经济观察报· 2026-02-10 04:17
Core Viewpoint - The article discusses the recent fundraising efforts by Zhongke Shuguang (603019.SH) to raise up to 8 billion yuan, which reflects the current trends in the computing power market [2][3]. Fund Allocation - The raised funds will be allocated to three main projects: - 3.5 billion yuan for an advanced computing cluster system project focused on artificial intelligence, accounting for 43.75% of the total funds [5][6]. - 2.5 billion yuan for the next-generation high-performance AI training and inference machine project [10]. - 2 billion yuan for a domestic advanced storage system project [5]. Advanced Computing Cluster System - The advanced computing cluster system project aims to enhance AI capabilities, with a reference to the recently launched national supercomputing internet core node in Zhengzhou, which features the largest single domestic AI computing resource pool [7][6]. - The project emphasizes the need for innovative cooling and power supply systems due to the high-density computing environment, which surpasses traditional IT solutions [8]. Next-Generation AI Training and Inference Machine - The investment in the next-generation AI training and inference machine project reflects a shift in the computing power market from pure model training to inference applications [11]. - Industry insiders suggest that 2026 may be a pivotal year for the large-scale deployment of domestic super nodes in inference applications, with increasing competition among companies like Huawei and Muxi [12]. Financial Performance - In the first three quarters of 2025, Zhongke Shuguang reported a revenue of 8.82 billion yuan, a year-on-year increase of 9.68%, and a net profit of 966 million yuan, up 25.55% year-on-year [14].

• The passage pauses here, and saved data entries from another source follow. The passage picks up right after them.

(* ===== verification/ProgramTheorems.v ===== *)
(** * What a started server is, and secretctl against it

    Whatever the flags, the database is never used, so the sealed secrets are not
    available either; the keys that were checked are the keys that are used; and
    who may report an observation depends on the verifier that was chosen.

    The requests of secretctl go through the router ([OperatorWire]) to the secret
    endpoints of [ServerApi].  On a server with a sealed store a secret that was
    set is stored and listed until it is deleted; on the server that [main]
    starts, which never has one, every command fails. *)

From Stdlib Require Import Ascii.
From S2P Require Import Prelude GoStrings RunModel SchedulerPort MemoryStore StoreInvariant StoreOps Identity Authorization Secrets.
From S2P Require Import Plans Reports ObjectStore Server ServerConditions ServerApi ServerApiTheorems Executor FilePath HashFiles Controller Http Schedule.
From S2P Require Import ExecutorClient ExecutorServer GitHubClients Postgres PostgresSecrets Programs.

Local Open Scope go_scope.

Section start.
Context `{Unicode} `{Platform}.

(** ** The steps *)

Lemma obind_Ok {E Y Z} (m : outcome E Y) (k : Y → outcome E Z) z :
  obind m k = Ok z → ∃ y, m = Ok y ∧ k y = Ok z.
Proof. destruct m; [|done..]. eauto. Qed.

Lemma or_exit_Ok {Y} status (r : string + Y) y : or_exit status r = Ok y → r = inr y.
Proof. destruct r; [done|]. by intros [= ->]. Qed.

(** An exit carries a status that is not zero. *)
Definition fails_properly {Y} (r : outcome Exit Y) : Prop :=
  match r with Ok _ => True | Err e => exit_status e ≠ 0%Z | Panic => False end.

Lemma obind_fails {Y Z} (m : outcome Exit Y) (k : Y → outcome Exit Z) :
  fails_properly m → (∀ y, m = Ok y → fails_properly (k y)) → fails_properly (obind m k).
Proof. destruct m; simpl; auto. Qed.
(* ===== verification/Metrics.v ===== *)
(** * Metrics (internal/observability/metrics and their call sites in server.go)

    The registry as the values it holds: a gauge, the samples of the histograms
    (durations in nanoseconds; the buckets only summarise them) and counters by
    label.  The driver's operations that feed it are those of [Server] with the
    registry beside the state; forgetting the registry gives [Server] back.  The
    text format and the registration are Prometheus. *)

From S2P Require Import Prelude GoStrings GoFloat RunModel SchedulerPort MemoryStore StoreInvariant StoreOps Scheduler SchedulerMemory StoreLifecycle.
From S2P Require Import ExprSyntax ExprEval Plans Reports Server ServerConditions Postgres.

Local Open Scope go_scope.

(** The text of a status, which is its label. *)
Definition status_label (s : JobRunStatus) : string :=
  match s with
  | JobQueued => "queued" | JobDispatched => "dispatched" | JobRunning => "running"
  | JobSucceeded => "succeeded" | JobFailed => "failed" | JobCancelled => "cancelled" | JobSkipped => "skipped"
  | JobStatusOther raw => raw
  end.

Record Metrics := {
  queueDepth : nat;
  dispatchLatency : list Z;
  jobDuration : gmap (string * string) (list Z);
  completedTotal : gmap string nat
}.

Definition metrics_New : Metrics :=
  {| queueDepth := 0; dispatchLatency := []; jobDuration := ∅; completedTotal := ∅ |}.

Definition SetQueueDepth (n : nat) (m : Metrics) : Metrics := {|
  queueDepth := n; dispatchLatency := dispatchLatency m; jobDuration := jobDuration m; completedTotal := completedTotal m |}.

(** The zero time is 0. *)
Definition ObserveDispatch (created dispatchedAt : Time) (m : Metrics) : Metrics :=
  if negb (bool_decide (created = 0%Z)) && negb (bool_decide (dispatchedAt = 0%Z)) && bool_decide (created < dispatchedAt)%Z
  then {| queueDepth := queueDepth m; dispatchLatency := dispatchLatency m ++ [(dispatchedAt - created)%Z];
          jobDuration := jobDuration m; completedTotal := completedTotal m |}
  else m.

Definition completions (label : string) (m : Metrics) : nat := default 0 (completedTotal m !! label).

Definition ObserveCompletion (rec : JobRunRecord) (m : Metrics) : Metrics :=
  if negb (job_terminal (JStatus rec)) then m
  else
    let label := status_label (JStatus rec) in
    let series := (label, JRunnerClass rec) in
    {| queueDepth := queueDepth m; dispatchLatency := dispatchLatency m;
       jobDuration :=
         match JStartedAt rec, JFinishedAt rec with
         | Some st, Some fin =>
             if bool_decide (st < fin)%Z
             then <[series := default [] (jobDuration m !! series) ++ [(fin - st)%Z]]> (jobDuration m)
             else jobDuration m
         | _, _ => jobDuration m
         end;
       completedTotal := <[label := S (completions label m)]> (completedTotal m) |}.

(** ** The driver with its metrics *)

Section driver.
Context `{Unicode} `{FloatText} `{JSONText} `{IntConv} `{MapRange}.
Context {D A : Type} `{DurableStore D} `{ActiveExecutionStore A}.
Context (detailsBase : string).

Abbreviation St := (server D A * Metrics)%type.

Definition unmetered {Y} (m : M (server D A) Y) : M St Y :=
  fun s => let '(v, r) := m (fst s) in ((v, snd s), r).

Definition meter (f : Metrics → Metrics) : M St unit := fun s => ((fst s, f (snd s)), Ok tt).

(** A query whose error is ignored. *)
Definition metered_query {Y} (q : M (server D A) Y) (f : Y → Metrics → Metrics) : M St unit :=
  fun s => match unmetered q s with
           | (s', Ok y) => meter (f y) s'
           | (s', Err _) => (s', Ok tt)
           | (s', Panic) => (s', Panic)
           end.

Definition publishQueueDepth : M St unit := metered_query (onD CountQueuedJobs) SetQueueDepth.

Definition metered_project (now : Time) (id : JobRunID) (phase : ObservedPhase) : M St unit :=
  let* _ := unmetered (projectObserved now id phase) in
  metered_query (onD (GetJobRun id)) ObserveCompletion.

Definition observe_dispatch (rec : JobRunRecord) : Metrics → Metrics :=
  match JDispatchedAt rec with
  | Some t => ObserveDispatch (JCreatedAt rec) t
  | None => Datatypes.id
  end.

Fixpoint metered_drain (fuel : nat) (now : Time) (n : nat) : M St (nat * option error) :=
  match fuel with
  | O => fun s => (s, Panic)
  | Datatypes.S fuel' => fun s =>
      match unmetered (onDA (DispatchNext now)) s with
      | (s', Ok job) =>
          (let* _ := metered_query (onD (GetJobRun (JID job))) observe_dispatch in
           let* _ := unmetered (reportCheck detailsBase (JID job)) in
           metered_drain fuel' now (n + 1)) s'
      | (s', Err ErrNoQueuedJob) => (let* _ := publishQueueDepth in mret (n, None)) s'
      | (s', Err e) => (let* _ := publishQueueDepth in mret (n, Some e)) s'
      | (s', Panic) => (s', Panic)
      end
  end.

Definition metered_DispatchOnce (fuel : nat) (now : Time) : M St (nat * option error) :=
  let* _ := unmetered (evaluateDeferredConditions detailsBase fuel now) in
  metered_drain fuel now 0.
End driver.

(** ** The metrics do not interfere *)

(** Reading a job and counting the queue change nothing. *)
Class QuietQueries (D : Type) `{DurableStore D} : Prop := {
  quiet_get : ∀ id (s : D), ∃ r, GetJobRun id s = (s, r) ∧ r ≠ Panic;
  quiet_count : ∀ s : D, ∃ r, CountQueuedJobs s = (s, r) ∧ r ≠ Panic
}.

#[export] Instance memory_quiet `{MemoryEnv} : QuietQueries store.
Proof. split; [intros id s; simpl; unfold mem_GetJobRun; destruct (jobs s !! id); eauto|]. intros s. by eexists. Qed.

#[export] Instance postgres_quiet `{MemoryEnv} : QuietQueries pg.
Proof. split; [intros id s; simpl; unfold jobIn; destruct (pg_jobs s !! id); eauto|]. intros s. by eexists. Qed.

(** The state without the registry, and the result. *)
Definition forget {S Y : Type} (r : (S * Metrics) * Y) : S * Y := (fst (fst r), snd r).

Section transparent.
Context `{Unicode} `{FloatText} `{JSONText} `{IntConv} `{MapRange}.
Context {D A : Type} `{QuietQueries D} `{ActiveExecutionStore A} (base : string).

Lemma query_quiet {Y} (q : M (server D A) Y) f (s : server D A * Metrics) r :
  q (fst s) = (fst s, r) → r ≠ Panic → ∃ m, metered_query q f s = ((fst s, m), Ok tt).
Proof.
  intros Hq Hr. unfold metered_query, unmetered. rewrite Hq. destruct r as [y|e|]; [|by eexists|done]. by eexists.
Qed.

Lemma get_quiet id f (s : server D A * Metrics) : ∃ m, metered_query (onD (GetJobRun id)) f s = ((fst s, m), Ok tt).
Proof.
  destruct (quiet_get id (sdurable (fst s))) as (r & Hg & Hr). apply (query_quiet _ _ _ r); [|done].
  unfold onD. rewrite Hg. by destruct s as [[] ?].
Qed.

Lemma publish_quiet (s : server D A * Metrics) : ∃ m, publishQueueDepth s = ((fst s, m), Ok tt).
Proof.
  destruct (quiet_count (sdurable (fst s))) as (r & Hg & Hr). apply (query_quiet _ _ _ r); [|done].
  unfold onD. rewrite Hg. by destruct s as [[] ?].
Qed.

Lemma drain_transparent fuel now n (s : server D A * Metrics) :
  forget (metered_drain base fuel now n s) = drain base fuel now n (fst s).
Proof.
  revert n s. induction fuel as [|fuel IH]; intros n s; [done|]. simpl. unfold unmetered.
  destruct (onDA (DispatchNext now) (fst s)) as [v r]. destruct r as [job|e|]; [| |done].
  - unfold mbind. destruct (get_quiet (JID job) observe_dispatch (v, snd s)) as [m ->]. simpl.
    destruct (reportCheck base (JID job) v) as [v' [[]|e|]]; simpl; [apply IH|done..].
  - destruct e; unfold mbind;
      match goal with |- context [publishQueueDepth ?s'] => destruct (publish_quiet s') as [m ->]; done end.
Qed.

(** The registry is only a witness: a drain or a projection with metrics does to
    the server and answers exactly what it does without. *)
Theorem metrics_are_transparent fuel now id phase (s : server D A * Metrics) :
  forget (metered_DispatchOnce base fuel now s) = DispatchOnce base fuel now (fst s) ∧
  forget (metered_project now id phase s) = projectObserved now id phase (fst s).
Proof.
  split.
  - unfold metered_DispatchOnce, DispatchOnce, mbind, unmetered.
    destruct (evaluateDeferredConditions base fuel now (fst s)) as [v [[]|e|]]; [|done..]. apply drain_transparent.
  - unfold metered_project, mbind, unmetered. destruct (projectObserved now id phase (fst s)) as [v [[]|e|]]; [|done..].
    by destruct (get_quiet id ObserveCompletion (v, snd s)) as [m ->].
Qed.

Lemma publish_depth (s s' : server D A * Metrics) (r : unit) n :
  publishQueueDepth s = (s', Ok r) → snd (CountQueuedJobs (sdurable (fst s))) = Ok n →
  fst s' = fst s ∧ queueDepth (snd s') = n.
Proof.
  unfold publishQueueDepth, metered_query, unmetered, onD.
  destruct (quiet_count (sdurable (fst s))) as (r' & Hq & _). rewrite Hq. simpl. intros Hs ->.
  injection Hs as <- _. simpl. by destruct s as [[] ?].
Qed.

(** After a drain the gauge shows the length of the queue it left. *)
Theorem drain_publishes_depth fuel now (s s' : server D A * Metrics) r n :
  metered_DispatchOnce base fuel now s = (s', Ok r) → snd (CountQueuedJobs (sdurable (fst s'))) = Ok n →
  queueDepth (snd s') = n.
Proof.
  unfold metered_DispatchOnce, mbind, unmetered.
  destruct (evaluateDeferredConditions base fuel now (fst s)) as [v [[]|e|]]; [|done..]. generalize (v, snd s) as s1.
  generalize 0 as done_. clear v. induction fuel as [|fuel IH]; intros done_ s1; [done|]. simpl. unfold unmetered.
  destruct (onDA (DispatchNext now) (fst s1)) as [v [job|e|]]; [| |done].
  - unfold mbind. destruct (get_quiet (JID job) observe_dispatch (v, snd s1)) as [m ->]. simpl.
    destruct (reportCheck base (JID job) v) as [v' [[]|e|]]; simpl; [apply IH|done..].
  - intros Hd Hn. assert (∃ x, (let* _ := publishQueueDepth in mret x) (v, snd s1) = (s', Ok r)) as [x Hp] by (destruct e; eauto).
    unfold mbind in Hp. destruct (publish_quiet (v, snd s1)) as [m Ep]. rewrite Ep in Hp. injection Hp as <- _.
    apply (publish_depth _ _ _ n Ep). exact Hn.
Qed.
End transparent.

(** ** What is counted *)

Section counted.
Context `{MemoryEnv} `{!MemoryEnvOk} {A : Type}.

(** A projection adds one to the counter of the status that the job then has, if
    it is settled, and leaves the other counters. *)
Lemma project_counts now id phase (v : server store A) m j :
  reachable (sdurable v) → jobs (sdurable v) !! id = Some j →
  ∃ v' j', metered_project now id phase (v, m) = ((v', ObserveCompletion j' m), Ok tt) ∧
    reachable (sdurable v') ∧ jobs (sdurable v') !! id = Some j' ∧ JStatus j' = project (JStatus j) phase ∧
    (job_terminal (JStatus j) = true → v' = v).
Proof.
  intros Hr Hj. destruct (apply_observed_job _ id j phase now Hr Hj) as (d & j' & Ha & Hj' & Hst & _).
  exists (with_sdurable d v), j'. unfold metered_project, mbind, unmetered, projectObserved, onD, Project, mapErr.
  simpl. rewrite Ha. unfold metered_query, unmetered, onD. simpl. unfold mem_GetJobRun. rewrite Hj'. simpl.
  split_and!; try done.
  - eapply rtc_r; [exact Hr|].
    assert (d = exec (OpApplyObserved id phase now) (sdurable v)) as Ed by (simpl; by rewrite Ha).
    simpl. rewrite Ed. constructor.
  - intros Ht. unfold mem_ApplyObserved in Ha. rewrite Hj, Ht in Ha. injection Ha as <-. by destruct v.
Qed.

Lemma completions_observed j m label :
  completions label (ObserveCompletion j m) =
    completions label m + (if job_terminal (JStatus j) && bool_decide (label = status_label (JStatus j)) then 1 else 0).
Proof.
  unfold ObserveCompletion. destruct (job_terminal (JStatus j)); simpl; [|lia]. unfold completions at 1. simpl.
  rewrite lookup_insert. case_decide as Hl; case_bool_decide; subst; try done; simpl; unfold completions; lia.
Qed.

(** Reports about a job that has already ended are counted again, one each: the
    counter of completed jobs counts reports. *)
Theorem replayed_reports_are_counted id (reports : list (Time * ObservedPhase)) (v : server store A) m j :
  reachable (sdurable v) → jobs (sdurable v) !! id = Some j → job_terminal (JStatus j) = true →
  let after := fold_left (fun s r => fst (metered_project (fst r) id (snd r) s)) reports (v, m) in
  fst after = v ∧ completions (status_label (JStatus j)) (snd after) = completions (status_label (JStatus j)) m + length reports.
Proof.
  intros Hr Hj Ht. revert m. induction reports as [|[now phase] reports IH]; intros m; simpl; [split; [done|lia]|].
  destruct (project_counts now id phase v m j Hr Hj) as (v' & j' & -> & _ & Hj' & _ & Hsame). rewrite (Hsame Ht) in *.
  simpl. destruct (IH (ObserveCompletion j' m)) as [-> ->]. split; [done|].
  assert (j' = j) as -> by congruence. rewrite completions_observed, Ht, bool_decide_eq_true_2 by done. simpl. lia.
Qed.
End counted.

(** The build job of the demo has failed; its end is reported three more times. *)
Definition late_reports : list (Time * ObservedPhase) :=
  [(9%Z, PhaseFailed); (10%Z, PhaseFailed); (11%Z, PhaseRunning)].

Lemma replayed_reports_are_counted_witness :
  completions "failed" (snd (fold_left (fun s r => fst (metered_project (fst r) demo_build (snd r) s))
    late_reports (server_of demo_build_failed tt, metrics_New))) = 3.
Proof.
  destruct demo_failed_build as (j & Hj & Hs).
  pose proof (replayed_reports_are_counted (A := unit) demo_build late_reports (server_of demo_build_failed tt) metrics_New j
    demo_failed_reachable Hj) as H.
  cbv zeta in H. rewrite Hs in H. exact (proj2 (H eq_refl)).
Defined.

中科曙光拟可转债募资80亿元:算力市场正在发生什么?
Jing Ji Guan Cha Wang· 2026-02-10 02:19
Core Viewpoint - The leading supercomputer company, Zhongke Shuguang, plans to raise up to 8 billion yuan through a convertible bond issuance to invest in advanced computing projects, reflecting significant changes in the computing power market [2][3]. Funding Allocation - The raised funds will be allocated to three main projects: - 3.5 billion yuan for an advanced computing cluster system project focused on artificial intelligence, accounting for 43.75% of the total funds [4]. - 2.5 billion yuan for the next-generation high-performance AI training and inference machine project [4]. - 2 billion yuan for a domestic advanced storage system project [4]. Market Trends - The investment in the next-generation AI training and inference machine project indicates a shift in the computing power market from pure model training to inference applications [8]. - Industry insiders suggest that the competition for user traffic in the domestic large model market is intensifying, which will reshape AI interaction modes and drive explosive growth in inference-side computing power demand [9]. Technological Challenges - The advanced computing cluster system project will address complex engineering challenges, including cooling and power supply in high-density computing environments, which require interdisciplinary knowledge [5][6]. - The project has achieved a 20-fold increase in computing density through innovative designs, emphasizing the need for a systematic approach to tackle technical challenges [6]. Company Performance - In the first three quarters of 2025, Zhongke Shuguang reported a revenue of 8.82 billion yuan, a year-on-year increase of 9.68%, and a net profit of 966 million yuan, up 25.55% year-on-year [11].